I figured I could just barely manage it.

And I figured I had to, because, well you only live once…and it was the Four Seasons.

But, still….

I had to come up with a few hundred bucks extra. I had to pre-plan way more of the trip than I had ever planned for any trip before (my understanding was that they didn’t let just anybody in to a hit Broadway show…and that booking a Manhattan hotel was not exactly like stopping off at the Best Western by the interstate). I had to fly in winter (one previous experience, not a good one as I have a habit of developing stopped heads in winter…a stopped head at 30,000 feet is not a pleasant experience…when I did this a third time, in December, 2015, I temporarily lost my hearing).

I began to have second thoughts.

I decided to do a little more research.

I mean, Four Seasons or no Four Seasons, I had never heard anything good about a so-called jukebox musical. How good could it really be?

Before I made this kind of commitment, even for the Four Seasons, I needed to look beyond the hype.

So I asked myself: “I wonder what songs are in this show?”

It seemed an important question because who were the Four Seasons if not their songs? I hadn’t exactly stopped at “December, 1963” after all. Within a year or two of buying my first 45, the Four Seasons had become one of my two or three favorite groups and they had remained that through thick and thin. I had grown used to defending them against all comers–and in those days, there were a lot of comers. To put it bluntly, the Seasons never had the cred that the Beatles or Stones or Beach Boys or Byrds (or any of a dozen other groups) had. For a lot of people (then more than now, though it’s still a problem), they were some kind of early version of Bon Jovi: Sold a lot of records, impressed a lot of girls (and God knows they never count), never got themselves much written about in the proper journals.

Jersey boys indeed.

I knew they deserved better–that they had gotten shafted a bit for lacking a sensitive Brian Wilson-type genius, when dozens of lesser bands had better crit-reps that existed on that and nothing more. And even those who did have something more, even a lot more (think Arthur Lee and Love, think Skip Spence and Moby Grape), still weren’t the Four Seasons.

I knew the Four Seasons and I knew they deserved a hit show on Broadway.

But that still didn’t mean it was a must see.

To make that judgment, I needed to know about the songs. Absent a sensitive genius, the songs would be what such a show rose or fell on.

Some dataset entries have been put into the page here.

(** [__exit__]: the calls, the client, the world, and the exception raised at
    the end. *)
Definition __exit__ (chain lifespan : bool) (raises : call -> option exn) (c : client) (w : world)
    : list call * client * world * option exn :=
  let '(calls, e) := shutdown chain lifespan raises in
  let w' := evict c (stop_server (c_port c) w) in
  (calls,
   {| c_app := c_app c; c_in_process := c_in_process c; c_auto_fallback := c_auto_fallback c; c_port := c_port c;
      c_thread := c_thread c; c_backing := None; c_seed := c_seed c; c_started := false |},
   w', e).

End Clients.

(** *** [__enter__] *)

Inductive boot := Start | LifespanStartup | StartupHandlers.

(** The order of the calls; [on_loop]: on the shim's loop, not on the worker. *)
Definition __enter__ (in_process has_lifespan has_startup door_owns_http : bool) : list (boot * bool) :=
  if in_process && (has_lifespan || has_startup) then
    (Start, false) ::
    (if door_owns_http
     then (LifespanStartup, false) :: (if has_startup then [(StartupHandlers, false)] else [])
     else (if has_lifespan then [(LifespanStartup, true)] else []) ++
          (if has_startup then [(StartupHandlers, true)] else [])) ++ [(Start, false)]
  else if has_lifespan || has_startup then
    (LifespanStartup, false) :: (if has_startup then [(StartupHandlers, false)] else []) ++ [(Start, false)]
  else [(Start, false)].

(** ** Requests *)

(** [_check_raised]: what is left captured, and the exception raised. *)
Definition _check_raised (raise_server_exceptions : bool) (captured : list exn) : list exn * option exn :=
  match captured with
  | [] => ([], None)
  | e :: _ => ([], if raise_server_exceptions then Some e else None)
  end.

(** A verb method: the server captures exceptions, httpx returns or raises. *)
Definition request {R} (rse : bool) (captured : list exn) (during : list exn * res R)
    : list exn * res R :=
  match during.2 with
  | Raise e => (captured ++ during.1, Raise e)
  | Ok r => let '(kept, e) := _check_raised rse (captured ++ during.1) in
            (kept, match e with Some x => Raise x | None => Ok r end)
  end.

(** *** The hooks of the HTTP client *)

(** Headers of [httpx]: names in lower case. *)
Definition header (k : text) (hs : list (text * text)) : option text := get hs k.

Definition strip (t : text) : text := strip_by is_space_latin1 t.

Definition _force_host (forced auto_host auto_host_port : text) (https : bool) (hs : list (text * text))
    : list (text * text) :=
  let current := default [] (header "host" hs) in
  let is_auto := bool_decide (current = [] \/ current = forced \/ current = auto_host \/ current = auto_host_port) in
  let hs1 := if is_auto then set_item hs (lit "host", forced) else hs in
  let hs2 := match https, header "x-forwarded-proto" hs1 with
             | true, None => set_item hs1 (lit "x-forwarded-proto", lit "https")
             | _, _ => hs1
             end in
  let hs3 := if starts_with "python-httpx" (default [] (header "user-agent" hs2))
             then set_item hs2 (lit "user-agent", lit "testclient") else hs2 in
  (fun p => (p.1, strip p.2)) <$> hs3.

(** A parsed URL. *)
Record url := { u_netloc : text; u_hostname : text; u_path : text; u_query : text; u_fragment : text }.

Definition relative (u : url) : text :=
  (match u_path u with [] => lit "/" | p => p end) ++
  (match u_query u with [] => [] | q => lit "?" ++ q end) ++
  (match u_fragment u with [] => [] | f => lit "#" ++ f end).

(** [_rewrite_redirect_location]: the new [Location], if any. *)
Definition _rewrite_redirect_location (status : Z) (will_follow : bool) (base_host forced : text) (loc : option url)
    : option text :=
  if negb ((300 <=? status) && (status <? 400)) then None
  else if negb will_follow then None
  else match loc with
  | None => None
  | Some u =>
      match u_netloc u with
      | [] => None
      | _ => if bool_decide (u_hostname u = base_host) || bool_decide (u_netloc u = forced)
             then Some (relative u) else None
      end
  end.

(** [websocket_connect]: the cookies of the handshake. *)
Definition ws_cookies (c : client) (given : cookies) : cookies :=
  update (update (update [] (match c_backing c with Some (_, jar) => jar | None => [] end)) (c_seed c)) given.

(** [__setattr__] of [cookies]. *)
Definition set_cookies (c : client) (d : cookies) : client :=
  match c_backing c with
  | None => {| c_app := c_app c; c_in_process := c_in_process c; c_auto_fallback := c_auto_fallback c;
               c_port := c_port c; c_thread := c_thread c; c_backing := None; c_seed := d; c_started := c_started c |}
  | Some (b, _) =>
      {| c_app := c_app c; c_in_process := c_in_process c; c_auto_fallback := c_auto_fallback c;
         c_port := c_port c; c_thread := c_thread c; c_backing := Some (b, d); c_seed := c_seed c;
         c_started := c_started c |}
  end.

(** A response that sets cookies. *)
Definition receive_cookies (c : client) (d : cookies) : client :=
  match c_backing c with
  | None => c
  | Some (b, jar) =>
      {| c_app := c_app c; c_in_process := c_in_process c; c_auto_fallback := c_auto_fallback c;
         c_port := c_port c; c_thread := c_thread c; c_backing := Some (b, update jar d); c_seed := c_seed c;
         c_started := c_started c |}
  end.

(** ** Theorems *)

(** *** Servers *)

Section ClientTheorems.

Variable address : nat -> nat.

(** A thread object is never reused, and a free port is one nobody listens on. *)
Definition fresh (v : start_env) (w : world) : Prop :=
  threads w !! v_tid v = None /\
  (forall k a p t, cache w !! k = Some (a, p, t) -> t <> v_tid v) /\
  (forall port t a, v_free v = Some port -> threads w !! t <> Some (a, port)).

(** What clients do to the world; a server may also die. *)
Inductive wstep : world -> world -> Prop :=
| WStart v c w : fresh v w -> wstep w (_ensure_started address v c w).2
| WExit chain lifespan raises c w : wstep w (__exit__ address chain lifespan raises c w).1.2
| WCrash t w : wstep w {| threads := delete t (threads w); cache := cache w |}.

Definition world0 : world := {| threads := ∅; cache := ∅ |}.
(* ===== verification/TestWs.v ===== *)
(** WebSocket sessions of the test client (testclient.py:
    [_InProcessWebSocketSession], [_WebSocketTestSession]): an ASGI application
    and a test exchanging messages over two queues, the handshake, leaving the
    session, and the translation of errors of a real socket.

    The application runs on a loop in a thread of its own while the test does
    something else, so every operation of the test takes the number of actions
    the application gets to do before it: the theorems hold for all of them. *)

From S2P Require Import Prelude.

Module TestWs.

(** ** The application *)

(** What the client sends; what the application sends. *)
Inductive cmsg := Connect | ReceiveText (t : text) | ReceiveBytes (b : bytes) | Disconnect (code : Z).

Inductive smsg :=
| Accept (subprotocol : option text)
| SendText (t : text)
| SendBytes (b : bytes)
| CloseMsg (code : option Z) (reason : option text)
| OtherMsg.

(** An application called with the scope: it returns, raises, sends or
    receives. *)
Inductive prog :=
| Ret
| RaiseP (e : exn)
| Send (m : smsg) (k : prog)
| Recv (k : cmsg -> prog).

Inductive task := Running (p : prog) | Ended (e : option exn).

(** The application run as far as it gets with the messages that are there: the
    task, the messages left, the messages sent. *)
Fixpoint run (p : prog) (inq : list cmsg) : task * list cmsg * list smsg :=
  match p with
  | Ret => (Ended None, inq, [])
  | RaiseP e => (Ended (Some e), inq, [])
  | Send m k => let '(t, q, o) := run k inq in (t, q, m :: o)
  | Recv k => match inq with
              | [] => (Running p, [], [])
              | m :: q => run (k m) q
              end
  end.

So I made a point of looking for a song list and was pleasantly surprised to find one. A long one. From an official source (i.e., the show’s website).

Long and reliable then.

So long that it took me more than a glance or two to get to the bottom–by which time I had concluded that they certainly were being thorough. Except for “Silence is Golden”–admittedly a B-side–they had everything in there that I would have insisted on if they had asked me.

And I still wasn’t quite convinced.

Yes they were hitting all the high points. All the songs any Seasons’ lover would insist on. But what about filling in the cracks? In a catalog as deep as the Four Seasons’ shouldn’t there be at least one off-beat pick? One sign of eccentricity? “C’mon Marianne” was nice (speaking of sensitive genius bands, maybe the show would mention how the Doors lifted the intro for “Touch Me,”) but it was still a pretty big hit and available on every major Seasons’ comp I ever saw.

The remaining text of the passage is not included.